The figures ended up looking surprisingly similar, with rounded heads and subtle features, as if from the same family. The mouth of one seems pursed, with a slight smile, leading Rowley to make it female and call it, appropriately enough, "Ponytails."
"The ponytails for me suggested sort of movement and energy," she said.
Young did not paint with her eyes closed, but her paintings lead you to visualize something beyond what you see. Her paintings suggest wind-whipped dunes, stormy seas or something deeper.
"All these paintings, they show parts of the land, the sea, the air," she said. "I looked at Jo’s work (and) my work and witnessing how the land and the sea and things that have been buried in the ground have been witness to changes."
Young used broad, blurred brush strokes on maple and birch panels coated with acrylic gesso.
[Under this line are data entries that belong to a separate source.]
(* ===== verification/TelemetryProofs.v ===== *)
(** * TelemetryProofs: reports are stored as they are, or flagged

    A report inside the limits is stored exactly; anything else is brought inside
    them and flagged. *)

From S2P Require Import Prelude Text BTreeMap Json Externals Net Telemetry.
From Stdlib Require Import SpecFloat.

Module TelemetryProofs.
Import Telemetry.

(** ** Numbers *)

Lemma f64_le_lt x y : is_finite x = true → is_finite y = true → f64_le y x = negb (f64_lt x y).
Proof.
  assert (∀ p q : positive, CompOpp (Pos.compare p q) = Pos.compare q p) as Hpos by (intros p q; symmetry; apply Pos.compare_antisym).
  assert (∀ a b, CompOpp (Z.compare a b) = Z.compare b a) as HZ by (intros a b; symmetry; apply Z.compare_antisym).
  unfold f64_le, f64_lt, SFleb, SFltb.
  destruct x as [sx|sx| |sx mx ex], y as [sy|sy| |sy my ey]; intros Hx Hy; try done; cbn; try (by destruct sx); try (by destruct sy); try (by destruct sx, sy).
  destruct sx, sy; cbn; try done; rewrite <-(HZ ex ey); destruct (ex ?= ey)%Z; cbn; try done;
    change (Pos.compare_cont Eq mx my) with (Pos.compare mx my); change (Pos.compare_cont Eq my mx) with (Pos.compare my mx);
    rewrite <-(Hpos mx my); by destruct (Pos.compare mx my).
Qed.

Definition in_range (lo hi x : f64) : Prop := is_finite x = true ∧ f64_le lo x = true ∧ f64_le x hi = true.
Instance in_range_dec lo hi x : Decision (in_range lo hi x).
Proof. unfold in_range. apply _. Defined.

(** [x] is what is kept of a number: the number, the nearer bound, or zero for what
    is no number. *)
Inductive brought (lo hi reported x : f64) : Prop :=
| kept : in_range lo hi reported → x = reported → brought lo hi reported x
| raised : is_finite reported = true → f64_lt reported lo = true → x = lo → brought lo hi reported x
| lowered : is_finite reported = true → f64_gt reported hi = true → x = hi → brought lo hi reported x
| no_number : is_finite reported = false → x = f64_zero → brought lo hi reported x.
Fixpoint dedupe_loop (ids out : list rstr) (field : rstr) : result AppError (list rstr) :=
  match ids with
  | [] => Ok out
  | id :: ids =>
      id ← normalize_uuid_text id field;
      if bool_decide (id ∈ out) then dedupe_loop ids out field else dedupe_loop ids (out ++ [id]) field
  end.
Definition dedupe_ids (ids : list rstr) (max_items : Z) (field : rstr) : result AppError (list rstr) :=
  if max_items <? zlen ids then bad (field ++ lit " must contain at most " ++ print_i64 max_items ++ lit " items") else dedupe_loop ids [] field.

Definition normalize_display_order (value : option Z) (field : rstr) : result AppError (option Z) :=
  match value with
  | None => Ok None
  | Some v => if (v <? - 2 ^ 31) || (2 ^ 31 - 1 <? v) then bad (field ++ lit " is out of range") else Ok (Some v)
  end.

Definition normalize_optional_coordinate (value : option f64) (field : rstr) (min max : f64) : result AppError (option f64) :=
  match value with
  | None => Ok None
  | Some v =>
      if negb (is_finite v) || f64_lt v min || f64_gt v max then bad (field ++ lit " is invalid")
      else Ok (Some (f64_div (f64_round (f64_mul v f64_million)) f64_million))
  end.

Definition normalize_accent_color (value : option rstr) : result AppError (option rstr) :=
  value ← normalize_optional_label value (lit "accent_color");
  match value with
  | None => Ok None
  | Some value =>
      if (byte_len value =? 7) && starts_with (lit "#") value && forallb Auth.is_ascii_hexdigit (drop 1 value) then Ok (Some value)
      else bad (lit "accent_color must be a hex color like #db2777")
  end.
(** ** Streams of Agents *)

Section streams.
Context {E : Type} `{UuidLib, Rfc3339, JulianDay, Auth.Crypto, AgentTokens.JwtLib}.
Context (jwt_secret : rstr) (to_string : json → option rstr) (from_str : rstr → option json).
Context (iter : gmap Z RealtimeEvent → list (Z * RealtimeEvent)) (engine manager : bool).
Hypothesis iter_entries : ∀ m, iter m ≡ₚ map_to_list m.
Abbreviation History := (list (Env E * Fleet)).

(** What an earlier part of the run established: a token for the Agent that was
    valid then, an address that was not banned, a row that was not revoked. *)
Definition authenticated (ip : rstr) (bearer : result GrpcBearerTokenError (option rstr)) (h : History) (a : Z) : Prop :=
  ∃ token, bearer = Ok (Some token) ∧
    once h (fun e _ => banned e ip ≠ Ok true) ∧
    once h (fun e _ => ∃ claims, AgentTokens.verify_agent_jwt token jwt_secret (timestamp (utc e)) = Ok claims ∧ uuid_parse (AgentTokens.sub claims) = Some a) ∧
    once h (fun _ s => ∃ r ag, row_of a s = Some r ∧ sqlite_agent_row_to_agent r = Some ag ∧ revoked_at ag = None).

(** A message about an Agent, and a refused connection. *)
Definition call_of (a : Z) (c : Call) : Prop :=
  match c with
  | WriteMetrics b _ _ | ObserveState b _ | DeliverResult b _ _ | ReportIp b _ _ => b = a
  | AuthFailure _ _ _ | Blocked _ => False
  end.
Definition refusal (c : Call) : Prop := match c with AuthFailure _ _ _ | Blocked _ => True | _ => False end.

(** At an earlier step of the run, the stream was one of the Agent's, subscribed to
    through this channel and watch. *)
Definition was_subscribed (h : History) (a : Z) (sid : rstr) (sub : IoStreams.IoSubscriber) : Prop :=
  IoStreams.agent_id sub = a ∧ once h (fun _ s => IoStreams.stream_subscribers (io s) !! sid = Some sub).
(** The inbox of a subscriber gets nothing but frames that bear the Agent's
    identifier, on a stream of the Agent that this inbox had subscribed to. *)
Definition inbox_grown (h : History) (a c : Z) (o o' : option IoStreams.Inbox) : Prop :=
  ∃ new, o' = (fun i => {| IoStreams.frames := IoStreams.frames i ++ new; IoStreams.is_closed := IoStreams.is_closed i |}) <$> o ∧
    Forall (fun f => IoStreams.f_agent_id f = uuid_to_string a ∧
                     ∃ sub, was_subscribed h a (IoStreams.stream_id f) sub ∧ IoStreams.sender sub = c) new.
(* ===== verification/FleetLife.v ===== *)
(** * FleetLife: from enrolment to revocation

    In every pool of handlers: a token enrols one Agent, while it is valid, for
    the user it names; every Agent came in with a token; and an Agent whose
    revocation or deletion was reported is locked out for good. *)

From S2P Require Import Prelude Text BTreeMap Json Externals Net Auth Security Rfc3339 Tables Sessions Users Accounts Registry IoStreams AgentTokens.
From S2P Require Import Interleave Realtime ServerMeta Telemetry Fleet FleetStreams ServerAdmin FleetPool FleetProofs.

Module FleetLife.
Import Interleave Fleet FleetStreams ServerAdmin FleetPool.

(** The years 1970 to 9999, with room for the life of a token. *)
Definition modern (t : Z) : Prop := 0 <= t < seconds 253402200000.
Lemma modern_era t : modern t → era t.
Proof. unfold modern, era, seconds. lia. Qed.
Lemma modern_later t n : modern t → 0 <= n <= 24 → era (t + hours n).
Proof. unfold modern, era, hours, seconds. lia. Qed.

Section life.
Context {E : Type} `{UuidLib, Rfc3339, JulianDay, Auth.Crypto, AgentTokens.JwtLib, ServerMeta.MetaLib}.
(** [julianday] keeps the order of times. *)
Hypothesis julianday_monotone : ∀ t u, era t → era u → t <= u → julianday (to_rfc3339 t) <= julianday (to_rfc3339 u).

Lemma uuid_inj a b : uuid_ok a → uuid_ok b → uuid_to_string a = uuid_to_string b → a = b.
Proof. intros Ha%uuid_roundtrip Hb%uuid_roundtrip Hab. rewrite Hab in Ha. congruence. Qed.

(** ** The invariant *)

Record wf (s : Fleet) : Prop := {
  wf_rows : ∀ r, r ∈ agents s → ∃ a, a ∈ created s ∧ ag_id r = uuid_to_string a;
  wf_drawn : Forall uuid_ok (drawn s);
  wf_created : ∀ a, a ∈ created s → a ∈ (er_agent <$> enrolled s);
  wf_enrolled_drawn : ∀ a, a ∈ (er_agent <$> enrolled s) → a ∈ drawn s;
  wf_issued_drawn : ∀ i, i ∈ issued s → ∃ a, a ∈ drawn s ∧ is_token i = uuid_to_string a;
  wf_agents_once : NoDup (er_agent <$> enrolled s);
  wf_tokens_once : NoDup (er_token <$> enrolled s);
  wf_hashes : NoDup (en_token_hash <$> tokens s);
  wf_ids : NoDup (en_id <$> tokens s);
  wf_tokens : ∀ t, t ∈ tokens s → (en_used_at t = None → en_id t ∉ (er_token <$> enrolled s)) ∧
    ∃ i, i ∈ issued s ∧ is_token i = en_id t ∧ is_by i = en_created_by_user_id t ∧ en_expires_at t = to_rfc3339 (is_expires i) ∧ era (is_expires i);
  wf_enrolled : ∀ x, x ∈ enrolled s → ∃ i, i ∈ issued s ∧ is_token i = er_token x ∧ er_at x < is_expires i;
  wf_issued_once : NoDup (is_token <$> issued s);
  wf_used : ∀ t w, t ∈ tokens s → en_used_by_agent_id t = Some w → ∃ x, x ∈ enrolled s ∧ er_token x = en_id t ∧ w = uuid_to_string (er_agent x);
}.
(* ===== verification/FleetExamples.v ===== *)
(** * FleetExamples: an Agent from its token to its revocation

    Ada, an administrator, issues an enrolment token, an
    Agent enrols with it and opens its stream, dashboards watch, the Agent is
    transferred to another user and revoked. On these runs the theorems about the fleet
    are applied, and two races that the code allows are shown. *)

From S2P Require Import Prelude Text BTreeMap Json Externals Net Auth AuthProofs Security Rfc3339 Tables Sessions Users Accounts Registry IoStreams AgentTokens AgentTokensProofs.
From S2P Require Import Interleave Realtime ServerMeta Telemetry Fleet FleetStreams ServerAdmin FleetPool FleetProofs FleetStreamsProofs FleetLife ServerAdminProofs.

Module FleetExamples.
Import Interleave Realtime Fleet FleetStreams ServerAdmin FleetPool FleetLife.
#[local] Existing Instances AuthProofs.crypto0 AgentTokensProofs.plain_jwt.

(** The metadata as text: its public note, and whether it is visible. *)
#[local] Instance meta_plain : ServerMeta.MetaLib := {|
  ServerMeta.meta_to_string m := Some (match ServerMeta.dm_dashboard_visible m with Some true => 116 | Some false => 102 | None => 110 end
                                       :: match ServerMeta.dm_public_note m with Some n => 43 :: n | None => [45] end);
  ServerMeta.meta_from_str t :=
    match t with
    | v :: n =>
        let d := ServerMeta.with_visible (if v =? 116 then Some true else if v =? 102 then Some false else None) ServerMeta.default_metadata in
        Some {| ServerMeta.dm_public_note := match n with 43 :: n => Some n | _ => None end; ServerMeta.dm_provider := None; ServerMeta.dm_region := None;
                ServerMeta.dm_country := None; ServerMeta.dm_city := None; ServerMeta.dm_latitude := None; ServerMeta.dm_longitude := None;
                ServerMeta.dm_plan := None; ServerMeta.dm_price := None; ServerMeta.dm_currency := None; ServerMeta.dm_billing_cycle := None;
                ServerMeta.dm_auto_renew := None; ServerMeta.dm_traffic_quota_bytes := None; ServerMeta.dm_traffic_quota_type := None;
                ServerMeta.dm_tags := []; ServerMeta.dm_accent_color := None; ServerMeta.dm_dashboard_visible := ServerMeta.dm_dashboard_visible d;
                ServerMeta.dm_hide_for_guest := None; ServerMeta.dm_display_order := None |}
    | [] => None
    end;
  ServerMeta.f64_to_string _ := [];
|}.
(** Days as milliseconds. *)
#[local] Instance julian_ms : JulianDay := {| julianday t := default 0 (parse_from_rfc3339 t) / 1000000 |}.
Lemma julian_ms_monotone t u : era t → era u → t <= u → julianday (to_rfc3339 t) <= julianday (to_rfc3339 u).
Proof. intros Ht Hu Htu. cbn -[to_rfc3339 parse_from_rfc3339]. rewrite !rfc3339_roundtrip by done. cbn. apply Z.div_le_mono; lia. Qed.

(** ** The instance *)

Definition now0 : Z := seconds 1700000000.
Definition env (n : Z) : Env unit :=
  {| utc := now0; fault := None; uuid := 100 + n; random := replicate 32 171; user_exists _ := true; token_exists _ := true; sensitive_totp _ := Ok ();
     traffic w := w; timed_out := false; channel := 7; watch := 8; upgrades := true; banned _ := Ok false; geo _ := None; series _ := None |}.
Definition ada : Users.User :=
  {| Users.id := 5; Users.username := lit "ada"; Users.password_hash := []; Users.role := Auth.Admin; Users.token_version := 0;
     Users.created_at := now0; Users.updated_at := now0 |}.
Definition ada_user : Accounts.AuthUser := {| Accounts.au_user := ada; Accounts.au_session_id := lit "s1"; Accounts.au_kind := Auth.Session |}.
Definition ada_session : Auth.AuthSession :=
  {| Auth.session_id := lit "s1"; Auth.user_id := 5; Auth.username := lit "ada"; Auth.role := Auth.Admin; Auth.csrf_token := [];
     Auth.auth_kind := Auth.Session; Auth.scopes := [lit "server:read"; lit "server:write"]; Auth.server_ids := None; Auth.pat_id := None |}.
(** A script with an access token of Ada's. *)
Definition script_session : Auth.AuthSession :=
  {| Auth.session_id := []; Auth.user_id := 5; Auth.username := lit "ada"; Auth.role := Auth.Admin; Auth.csrf_token := [];
     Auth.auth_kind := Auth.PersonalAccessToken; Auth.scopes := [lit "server:read"; lit "server:write"]; Auth.server_ids := None; Auth.pat_id := Some (lit "p") |}.
Definition secret0 : rstr := lit "0123456789abcdef0123456789abcdef".
Definition no_json (j : json) : option rstr := None.
Definition no_value (t : rstr) : option json := None.
Definition no_url (t : rstr) : option Security.Url := None.
Definition no_text (x : Tables.Anyhow unit) : rstr := [].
She etched a few curved lines into the surface to add a third dimension to the paintings.
"Unfolding" is a series of paintings depicting how life unfolds and how everything exists "in the moment," she said. "We’re all just evolving together."
That’s the technique, but for Young the work really begins with "breathing."
"It calms me down," she said. "I’m taking into account all the places I’ve traveled that day. Like, I swim two miles every day in the open ocean, so that plays into it. Or, I’ve traveled to northern India and vast open spaces of unfamiliarity to me, yet familiar. … So maybe the breathing helps take me there. It takes me from a place there to a place here."